-------- SUPPLIED DATA --------
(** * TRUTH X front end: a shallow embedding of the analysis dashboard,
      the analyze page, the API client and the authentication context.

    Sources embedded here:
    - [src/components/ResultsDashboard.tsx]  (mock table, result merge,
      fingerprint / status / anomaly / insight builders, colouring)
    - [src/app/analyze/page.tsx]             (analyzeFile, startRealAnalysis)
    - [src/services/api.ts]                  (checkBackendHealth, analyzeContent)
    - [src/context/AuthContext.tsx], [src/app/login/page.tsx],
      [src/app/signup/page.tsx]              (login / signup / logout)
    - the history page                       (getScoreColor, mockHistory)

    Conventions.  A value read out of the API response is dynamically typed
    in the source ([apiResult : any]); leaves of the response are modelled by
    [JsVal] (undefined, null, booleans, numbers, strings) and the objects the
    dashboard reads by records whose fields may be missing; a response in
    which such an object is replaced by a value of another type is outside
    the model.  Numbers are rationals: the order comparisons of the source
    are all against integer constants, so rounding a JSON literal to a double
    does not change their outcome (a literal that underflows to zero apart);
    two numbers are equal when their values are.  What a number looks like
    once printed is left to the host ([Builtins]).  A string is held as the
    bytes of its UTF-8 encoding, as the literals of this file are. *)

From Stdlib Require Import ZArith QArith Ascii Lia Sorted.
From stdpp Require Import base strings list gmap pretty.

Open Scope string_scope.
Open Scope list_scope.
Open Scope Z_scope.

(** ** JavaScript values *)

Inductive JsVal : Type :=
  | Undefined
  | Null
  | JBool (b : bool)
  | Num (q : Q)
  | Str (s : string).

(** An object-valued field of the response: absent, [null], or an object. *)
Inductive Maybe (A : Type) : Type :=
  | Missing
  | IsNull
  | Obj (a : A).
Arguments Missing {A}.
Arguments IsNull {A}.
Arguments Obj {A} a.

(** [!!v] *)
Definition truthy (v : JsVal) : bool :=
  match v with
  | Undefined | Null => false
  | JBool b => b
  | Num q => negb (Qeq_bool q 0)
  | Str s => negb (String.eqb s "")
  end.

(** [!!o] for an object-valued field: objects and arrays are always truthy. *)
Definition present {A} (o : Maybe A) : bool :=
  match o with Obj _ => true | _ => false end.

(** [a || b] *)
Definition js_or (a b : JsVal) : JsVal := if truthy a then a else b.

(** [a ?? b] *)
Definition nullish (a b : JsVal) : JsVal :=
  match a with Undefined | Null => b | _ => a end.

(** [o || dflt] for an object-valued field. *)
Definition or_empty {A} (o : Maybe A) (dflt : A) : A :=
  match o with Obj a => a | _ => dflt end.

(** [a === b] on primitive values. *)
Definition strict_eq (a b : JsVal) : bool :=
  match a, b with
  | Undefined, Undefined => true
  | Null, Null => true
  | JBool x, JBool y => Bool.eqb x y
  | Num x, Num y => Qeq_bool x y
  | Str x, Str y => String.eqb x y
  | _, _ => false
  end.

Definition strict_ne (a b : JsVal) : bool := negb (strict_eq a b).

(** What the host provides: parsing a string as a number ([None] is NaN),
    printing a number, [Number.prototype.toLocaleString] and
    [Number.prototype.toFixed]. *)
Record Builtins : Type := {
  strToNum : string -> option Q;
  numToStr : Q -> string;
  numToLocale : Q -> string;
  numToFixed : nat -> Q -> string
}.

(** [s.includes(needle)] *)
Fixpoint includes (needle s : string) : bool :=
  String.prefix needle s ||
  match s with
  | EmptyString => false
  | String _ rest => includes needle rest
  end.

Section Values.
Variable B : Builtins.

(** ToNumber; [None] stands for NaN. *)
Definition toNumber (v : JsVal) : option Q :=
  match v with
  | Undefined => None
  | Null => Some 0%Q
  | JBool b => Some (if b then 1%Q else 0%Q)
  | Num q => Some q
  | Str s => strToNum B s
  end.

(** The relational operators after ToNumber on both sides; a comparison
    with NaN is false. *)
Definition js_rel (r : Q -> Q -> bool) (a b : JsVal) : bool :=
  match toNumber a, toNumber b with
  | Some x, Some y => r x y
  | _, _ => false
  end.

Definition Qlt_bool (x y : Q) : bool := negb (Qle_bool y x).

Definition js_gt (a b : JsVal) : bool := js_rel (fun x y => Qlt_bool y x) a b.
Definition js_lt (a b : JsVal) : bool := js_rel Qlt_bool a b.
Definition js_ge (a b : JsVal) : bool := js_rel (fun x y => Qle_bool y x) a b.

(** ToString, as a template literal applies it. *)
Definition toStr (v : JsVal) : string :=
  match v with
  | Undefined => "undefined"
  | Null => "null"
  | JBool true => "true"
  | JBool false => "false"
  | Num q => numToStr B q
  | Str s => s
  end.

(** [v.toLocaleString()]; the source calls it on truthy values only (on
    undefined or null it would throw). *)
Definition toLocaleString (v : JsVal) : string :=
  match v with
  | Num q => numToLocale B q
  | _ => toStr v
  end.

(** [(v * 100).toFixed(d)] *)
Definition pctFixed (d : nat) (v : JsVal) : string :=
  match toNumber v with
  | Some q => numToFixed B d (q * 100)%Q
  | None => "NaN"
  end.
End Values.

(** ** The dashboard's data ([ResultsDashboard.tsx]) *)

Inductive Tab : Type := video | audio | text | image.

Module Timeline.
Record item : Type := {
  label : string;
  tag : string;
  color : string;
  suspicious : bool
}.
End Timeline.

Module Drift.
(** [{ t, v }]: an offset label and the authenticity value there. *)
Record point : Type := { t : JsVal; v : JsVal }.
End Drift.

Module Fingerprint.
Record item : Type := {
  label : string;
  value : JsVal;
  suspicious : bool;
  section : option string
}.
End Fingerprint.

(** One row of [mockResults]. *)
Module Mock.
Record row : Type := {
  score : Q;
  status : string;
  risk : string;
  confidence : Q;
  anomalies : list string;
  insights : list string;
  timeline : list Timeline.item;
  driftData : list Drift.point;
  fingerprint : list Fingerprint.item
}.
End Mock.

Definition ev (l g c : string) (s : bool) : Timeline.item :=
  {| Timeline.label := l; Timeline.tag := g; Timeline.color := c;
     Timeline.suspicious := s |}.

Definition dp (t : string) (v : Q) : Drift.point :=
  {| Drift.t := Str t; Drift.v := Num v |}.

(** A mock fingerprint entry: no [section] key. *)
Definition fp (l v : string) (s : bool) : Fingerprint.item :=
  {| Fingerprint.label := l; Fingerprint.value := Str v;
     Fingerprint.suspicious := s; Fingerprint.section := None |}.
--------
__PROBLEM TO WORK ON__: Here the goal is to repeat each entry exactly.

__REPLY TO THE TASK__:
(** * TRUTH X front end: a shallow embedding of the analysis dashboard,
      the analyze page, the API client and the authentication context.

    Sources embedded here:
    - [src/components/ResultsDashboard.tsx]  (mock table, result merge,
      fingerprint / status / anomaly / insight builders, colouring)
    - [src/app/analyze/page.tsx]             (analyzeFile, startRealAnalysis)
    - [src/services/api.ts]                  (checkBackendHealth, analyzeContent)
    - [src/context/AuthContext.tsx], [src/app/login/page.tsx],
      [src/app/signup/page.tsx]              (login / signup / logout)
    - the history page                       (getScoreColor, mockHistory)

    Conventions.  A value read out of the API response is dynamically typed
    in the source ([apiResult : any]); leaves of the response are modelled by
    [JsVal] (undefined, null, booleans, numbers, strings) and the objects the
    dashboard reads by records whose fields may be missing; a response in
    which such an object is replaced by a value of another type is outside
    the model.  Numbers are rationals: the order comparisons of the source
    are all against integer constants, so rounding a JSON literal to a double
    does not change their outcome (a literal that underflows to zero apart);
    two numbers are equal when their values are.  What a number looks like
    once printed is left to the host ([Builtins]).  A string is held as the
    bytes of its UTF-8 encoding, as the literals of this file are. *)

From Stdlib Require Import ZArith QArith Ascii Lia Sorted.
From stdpp Require Import base strings list gmap pretty.

Open Scope string_scope.
Open Scope list_scope.
Open Scope Z_scope.

(** ** JavaScript values *)

Inductive JsVal : Type :=
  | Undefined
  | Null
  | JBool (b : bool)
  | Num (q : Q)
  | Str (s : string).

(** An object-valued field of the response: absent, [null], or an object. *)
Inductive Maybe (A : Type) : Type :=
  | Missing
  | IsNull
  | Obj (a : A).
Arguments Missing {A}.
Arguments IsNull {A}.
Arguments Obj {A} a.

(** [!!v] *)
Definition truthy (v : JsVal) : bool :=
  match v with
  | Undefined | Null => false
  | JBool b => b
  | Num q => negb (Qeq_bool q 0)
  | Str s => negb (String.eqb s "")
  end.

(** [!!o] for an object-valued field: objects and arrays are always truthy. *)
Definition present {A} (o : Maybe A) : bool :=
  match o with Obj _ => true | _ => false end.

(** [a || b] *)
Definition js_or (a b : JsVal) : JsVal := if truthy a then a else b.

(** [a ?? b] *)
Definition nullish (a b : JsVal) : JsVal :=
  match a with Undefined | Null => b | _ => a end.

(** [o || dflt] for an object-valued field. *)
Definition or_empty {A} (o : Maybe A) (dflt : A) : A :=
  match o with Obj a => a | _ => dflt end.

(** [a === b] on primitive values. *)
Definition strict_eq (a b : JsVal) : bool :=
  match a, b with
  | Undefined, Undefined => true
  | Null, Null => true
  | JBool x, JBool y => Bool.eqb x y
  | Num x, Num y => Qeq_bool x y
  | Str x, Str y => String.eqb x y
  | _, _ => false
  end.

Definition strict_ne (a b : JsVal) : bool := negb (strict_eq a b).

(** What the host provides: parsing a string as a number ([None] is NaN),
    printing a number, [Number.prototype.toLocaleString] and
    [Number.prototype.toFixed]. *)
Record Builtins : Type := {
  strToNum : string -> option Q;
  numToStr : Q -> string;
  numToLocale : Q -> string;
  numToFixed : nat -> Q -> string
}.

(** [s.includes(needle)] *)
Fixpoint includes (needle s : string) : bool :=
  String.prefix needle s ||
  match s with
  | EmptyString => false
  | String _ rest => includes needle rest
  end.

Section Values.
Variable B : Builtins.

(** ToNumber; [None] stands for NaN. *)
Definition toNumber (v : JsVal) : option Q :=
  match v with
  | Undefined => None
  | Null => Some 0%Q
  | JBool b => Some (if b then 1%Q else 0%Q)
  | Num q => Some q
  | Str s => strToNum B s
  end.

(** The relational operators after ToNumber on both sides; a comparison
    with NaN is false. *)
Definition js_rel (r : Q -> Q -> bool) (a b : JsVal) : bool :=
  match toNumber a, toNumber b with
  | Some x, Some y => r x y
  | _, _ => false
  end.

Definition Qlt_bool (x y : Q) : bool := negb (Qle_bool y x).

Definition js_gt (a b : JsVal) : bool := js_rel (fun x y => Qlt_bool y x) a b.
Definition js_lt (a b : JsVal) : bool := js_rel Qlt_bool a b.
Definition js_ge (a b : JsVal) : bool := js_rel (fun x y => Qle_bool y x) a b.

(** ToString, as a template literal applies it. *)
Definition toStr (v : JsVal) : string :=
  match v with
  | Undefined => "undefined"
  | Null => "null"
  | JBool true => "true"
  | JBool false => "false"
  | Num q => numToStr B q
  | Str s => s
  end.

(** [v.toLocaleString()]; the source calls it on truthy values only (on
    undefined or null it would throw). *)
Definition toLocaleString (v : JsVal) : string :=
  match v with
  | Num q => numToLocale B q
  | _ => toStr v
  end.

(** [(v * 100).toFixed(d)] *)
Definition pctFixed (d : nat) (v : JsVal) : string :=
  match toNumber v with
  | Some q => numToFixed B d (q * 100)%Q
  | None => "NaN"
  end.
End Values.

(** ** The dashboard's data ([ResultsDashboard.tsx]) *)

Inductive Tab : Type := video | audio | text | image.

Module Timeline.
Record item : Type := {
  label : string;
  tag : string;
  color : string;
  suspicious : bool
}.
End Timeline.

Module Drift.
(** [{ t, v }]: an offset label and the authenticity value there. *)
Record point : Type := { t : JsVal; v : JsVal }.
End Drift.

Module Fingerprint.
Record item : Type := {
  label : string;
  value : JsVal;
  suspicious : bool;
  section : option string
}.
End Fingerprint.

(** One row of [mockResults]. *)
Module Mock.
Record row : Type := {
  score : Q;
  status : string;
  risk : string;
  confidence : Q;
  anomalies : list string;
  insights : list string;
  timeline : list Timeline.item;
  driftData : list Drift.point;
  fingerprint : list Fingerprint.item
}.
End Mock.

Definition ev (l g c : string) (s : bool) : Timeline.item :=
  {| Timeline.label := l; Timeline.tag := g; Timeline.color := c;
     Timeline.suspicious := s |}.

Definition dp (t : string) (v : Q) : Drift.point :=
  {| Drift.t := Str t; Drift.v := Num v |}.

(** A mock fingerprint entry: no [section] key. *)
Definition fp (l v : string) (s : bool) : Fingerprint.item :=
  {| Fingerprint.label := l; Fingerprint.value := Str v;
     Fingerprint.suspicious := s; Fingerprint.section := None |}.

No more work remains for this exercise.